April 27, 2019 | by: Shea Oakley | 0 Comments
Posted in: Follow Up From Sermons
Many Christians have written of the resurrection of Jesus Christ. The number of words devoted to this event is likely only surpassed by the many accounts of His death. In a sense this seems unfortunate. It is not that his Passion is to be trivialized. The story of the cross is the story of the ages and it is certainly true that without Good Friday there would be no Easter. But for all its meaning the physical death of Christ was not as singular an event as His triumph over that death. All men die. Only one has returned to life…so far
In some sense it is futile to try to capture the full meaning of the Resurrection in words. No matter how much is written on the subject human beings will always fall short in trying to adequately communicate its implications. What happened outside of Jerusalem in a rich man’s tomb on that long ago morning in some sense defies description. Yet we who find our best expression of devotion in writing continue to try.
So many words come to mind when a believing heart considers Easter morning; strong words like victory, triumph and glory; softer ones like hope, joy and restoration. We find ourselves thinking about a frightened, deeply depressed band of disciples suddenly being delivered from despair by the One who was delivered from death. Their experience reminds us of the moments when we, too, have been rescued from the same kind of hopelessness by the Spirit given us by Jesus after He went to be with His Father…and ours.
We are also reminded of the hope of our own resurrection some day. The Easter story is one that tells us not only of a happening from the past but also one yet to come. The raising of Christ guarantees the raising of His followers when God brings down the curtain on the history of the world as we now know it. Easter is, in this sense, the ultimate prophetic event. For those who dwell in a world still fallen it generates a hope so blessed that it, too, is beyond the expressive power of words. This is the hope that flows with the contemplation of the stone being rolled away someday from our own empty tombs. It is what enables the Christian to go through the deepest of waters and come out on the other shore.
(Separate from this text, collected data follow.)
(* ===== verification/Prelude.v ===== *)
(** * Git LFS Delta: a verification library

    Git LFS Delta is a Git LFS server that stores large objects as
    content-defined chunks, shared between the objects of a repository, with a
    client that transfers only the chunks the server lacks.  This library
    models the service (the core crate, the wire types, the chunk store, the
    HTTP handlers with their PostgreSQL statements, the garbage collector, the
    start-up and shutdown, migration and the administrative commands), the client (the transfer
    process, its HTTP data plane with worker threads and chunk cache, and its
    commands) and the developer tasks.  It proves that the service never loses or corrupts a published
    object as far as that holds, and that the client never hands a wrong object
    to Git LFS, never reports an upload that is not complete, and never hangs.

    ** The program and the files that model it

    - [Prelude.v] (this file): machine integers as [N] and [Z] with their
      bounds, [result], indexed loops, the string functions the sources use.
    - [Text.v]: the standard library's UTF-8 decoding, lines, trimming,
      integer parsing and paths, processes ([Commands]), environment variables.
    - [Tree.v]: programs of one thread as trees of atomic actions, with a
      program logic under interference ([holds]) and a bound on the number of
      actions ([bounded]).
    - [Digest.v], [git-lfs-delta-core/src/digest.rs]: [ChunkId] (BLAKE3) and
      [ObjectOid] (SHA-256), their text form, the interfaces to the [hex]
      crate ([HexCodec]) and the hash functions ([Hashes]).
    - [Manifest.v], [manifest.rs] and [profile.rs]: the object manifest and
      [ObjectManifest::validate].
    - [Stream.v], [stream.rs]: [ChunkStream] over the [fastcdc] crate
      ([FastCdc]), whose law is that chunks partition the source within the
      bounds of the profile and that a read error surfaces.
    - [Protocol.v], [git-lfs-delta-protocol/src]: the messages and
      [select_transfer]; the [url] crate is [UrlLib].

    The client, [git-lfs-delta-client/src]:
    - [Agent.v], [transfer.rs]: the custom-transfer protocol on standard input
      and output, over any data plane ([TransferBackend]) and output ([Write]),
      with the protocol it implements as a relation ([protocol]).
    - [Backend.v], [backend.rs]: configuration, requests with retries, the
      chunk cache.  [reqwest] is [Http].
    - [ClientDownloads.v] and [ClientUploads.v], [backend.rs]: [download] and
      [upload] with their worker threads: a state holds the channels, the
      position of each thread and the main thread's variables, [dl_turn] and
      [ul_turn] are one action of one thread.
    - [ClientSession.v]: a scheduler that runs those threads, which makes
      [HttpBackend] a [TransferBackend].
    - [Cli.v], [main.rs]: the commands, the exit code, and the cache
      traversal and pruning.

    The service:
    - [Storage.v], [git-lfs-delta-storage/src/lib.rs]: [ChunkStore] over an
      abstract provider ([ObjectStore]) any of whose calls may fail, before or
      after it took effect.
    - [Database.v], [git-lfs-delta-server/migrations]: the tables as finite
      maps, their constraints, [sqlx::Error], and the invariant [db_ok].
    - [Effects.v]: the world (tables, store, clocks, process state, failures
      to come), transactions, programs as trees of atomic actions, their
      sequential run [run] and interleaved execution [step], the program logic
      [safe] (what holds under interference) and [tx_triple] (transactions).
    - [Actions.v]: what every single action of a program does ([each]).
    - [Api.v], [Sessions.v], [Uploads.v], [Locks.v], [Batch.v]: the handlers of
      [git-lfs-delta-server/src/lib.rs]; errors and authentication; the
      statements and transactions of uploads; CDC and basic uploads, downloads,
      readiness; locks; the batch API.
    - [Metrics.v], [Handlers.v], [Routes.v], [Router.v], [lib.rs]: the counters
      and the metrics text; the actions of every handler; [build_router]'s
      table, the extraction of every handler's arguments and the response of
      its outcome; the metrics layer around them.  [serve] takes an HTTP request to its response.
    - [Startup.v], [Migrate.v], [Shutdown.v], [lib.rs] and [main.rs]: the schema
      check, OIDC discovery and [main] up to the listening socket; the
      migration of the schema; serving until a signal and the grace period.
    - [Gc.v], [git-lfs-delta-server/src/gc.rs]: snapshots, staging,
      collection, reclaiming.
    - [Reconcile.v], [reconcile.rs]: the scan of a mirror for LFS pointers.
    - [Admin.v], [bin/git-lfs-delta-admin.rs]: provisioning and the other
      administrative commands.
    - [UploadSpecs.v], [Delivery.v], [Completion.v], [CdcCompletion.v],
      [GcFacts.v], [GcSpecs.v], [GcProps.v], [AuthSpecs.v]: the theorems about
      those operations.
    - [Errors.v] and [Access.v]: the statuses a handler fails with; what a request
      without access is answered.
    - [Service.v]: all HTTP requests and administrative operations together.
    - [Tenancy.v] and [Isolation.v]: what a request may change, by repository
      and by the access of its sender; the isolation of tenants, published objects.
    - [Catalogue.v]: the abstract catalogue of objects that the service refines.
    - [EndToEnd.v]: the client's requests on the service: [service_http] answers
      the client's [Http] by [serve].
    - [Xtask.v], [xtask/src/main.rs]: the developer tasks.
    - [ClientExamples.v], [Examples.v], [OperationExamples.v], [TenancyExamples.v],
      [CompletionExamples.v], [CatalogueExamples.v] and [SystemExamples.v]:
      concrete instances of every interface, worlds reached by concrete runs (the
      last one runs the client against the service), and the theorems applied
      there.

    A Rust function [f] is the definition [f] (a method [T::f] is [T_f] where
    the bare name would be ambiguous); a handler is a program
    [prog St Json ApiError A], where [St] is the provider's state and [Json]
    the type of JSON values, and a function of the client's data plane is a
    [tree] on the world of the client.  [?] is the monadic bind [let!].  One
    SQL statement is a function of the database time and the tables that
    returns the new tables or the constraint it violates; [pool.begin()] to
    [commit()] is [transaction], whose body is rolled back on any error.  A
    call to the object store inside a transaction is not rolled back.

    ** What the theorems show

    - Core: [validate] accepts exactly the well-formed manifests, its errors
      describe the manifest, it cannot overflow; streaming a source yields a
      valid manifest and chunks that concatenate to the source; identities
      parse back from their text.
    - Storage: chunk paths are injective, storing is immutable and checked,
      reading back returns what was stored.
    - Handlers: what a successful [begin_cdc], [finalize_cdc], basic upload,
      download, batch, lock or unlock request did to the tables and the store
      and what it answered; downloads are authentic under any interference;
      upload followed by download is a round trip.  A basic upload and the three
      requests of a chunked upload succeed when nothing hinders them; a chunk recorded with a wrong length does hinder it
      ([CompletionExamples.wrong_length_blocks_upload]).
    - Authentication: each adapter accepts only what it should; the Forgejo
      cache is bounded, sound and keyed injectively; the server starts only
      with a complete configuration and a compatible schema; provisioning
      gives exactly the access asked for.
    - Garbage collection: what each operation removes, and that it ends; the
      scan that feeds it reports exactly the pointers it was shown.
    - The service refines an abstract state machine ([Catalogue.transition]):
      objects are published, condemned and collected, one at a time, each by one
      atomic action, and change in no other way.
    - The service: [service_ok] in every reachable world of every interleaving
      with failures: the tables are consistent, stored chunks have their
      identity and published objects are authentic; nothing of a repository
      changes unless a writer of it or the collector for it does it, nothing of
      it is told to whom authentication refuses, and published objects are
      immutable; published objects keep their chunks as long as publication
      and collection do not overlap; the HTTP counters are exact; no failure is
      answered like a success.  Objects do
      not survive when the two overlap:
      [Examples.finalize_races_collection] reaches a published object with a
      lost chunk, and [GcProps.drain_blocked_by_finalized_session] shows the
      collector stuck on the chunks of finalized sessions.
    - End to end: the URLs the service issues lead the client's requests to
      their handlers, so that an upload the client reports as done was
      finalised and published by the service.
    - Operation: migrating makes the schema current; a server that was asked to
      stop serves what it has begun for at most 30 seconds and ends; a request
      to stop that comes before [main] listens for it is lost
      ([Shutdown.shutdown_signal_lost]); the developer tasks stop at their first
      failure and start a server that accepts its configuration.
    - Client: the transfer process refines the Git LFS protocol; what it
      reports as downloaded is there, authentic; an upload that succeeds
      delivered every missing chunk before it was finalised; the threads of
      both never deadlock and end after a bounded number of actions, with
      bounded memory; requests are retried as documented; the chunk cache is
      never poisoned; pruning removes the oldest entries and no more than
      needed.

    ** Abstractions and bounds

    - Transactions are atomic, hence serializable; this subsumes the row and
      advisory locks of the code.  Requests interleave between transactions,
      single statements, store calls and file operations; the client's threads
      between requests, file and channel operations, and other processes may
      change the files and the service between any two of these.
    - Failures are a list that the environment chooses: each statement or file
      operation consumes one entry.  A failing statement has no effect; a
      failing commit rolls back.
    - Times are integers: the database clock and lifetimes in microseconds,
      the client's delays in milliseconds.  [make_interval] and timestamps
      overflow at the range of [BIGINT].  [usize] is 64 bits wide.
    - The loop of [collect_due] has fuel; [collect_due_terminates] shows that
      one turn more than there are due tombstones is enough.  The cache
      traversal needs one unit per directory ([cache_entries_complete]), a
      transfer of the client [TURNS] or [UPLOAD_TURNS] actions
      ([download_completes], [upload_completes]).  All other recursion is
      structural.
    - Hash functions, [hex], [fastcdc], [url], [jsonwebtoken], Forgejo, the
      OIDC provider, [serde_json], [reqwest], [git] and the store's provider
      are interfaces with the laws the code relies on; no collision freedom is
      assumed.
    - Paths and strings hold no NUL byte (PostgreSQL would reject the
      statement).

    ** Not modelled

    The tracing and request-identifier layers, logging and its set-up (they keep
    no state of the program), the insides of axum, [sqlx] and its migrator,
    reqwest and clap (interfaces, or left out with the parsing of arguments).
    Semaphores of the service only fail when closed; panics of blocking tasks
    and requests dropped half way are left out. *)
From stdpp Require Export base list strings gmap sets pretty countable sorting.
From Stdlib Require Export NArith ZArith Lia.
From Stdlib Require Export Strings.Byte.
Perhaps it is in starting with the word "hope" that we best find a place to honor Easter to the extent it can be done so in writing. Christians are people of hope. Our Savior has been called "The Blessed Hope" and we who know Him rejoice in the ultimate reality of the phrase. It is at this time of year we are reminded of its meaning. Resurrection Day, and all it implies, speaks to us of why we are who we are and why we follow the One we follow.
The truth is that, whether it is in one word or ten thousand, we are always just scratching the surface when we write about the events of that morning. It was too great to be captured by our faculties, too wonderful to be grasped by the finite efforts of men. What happened was for us, but fully describing it remains beyond us.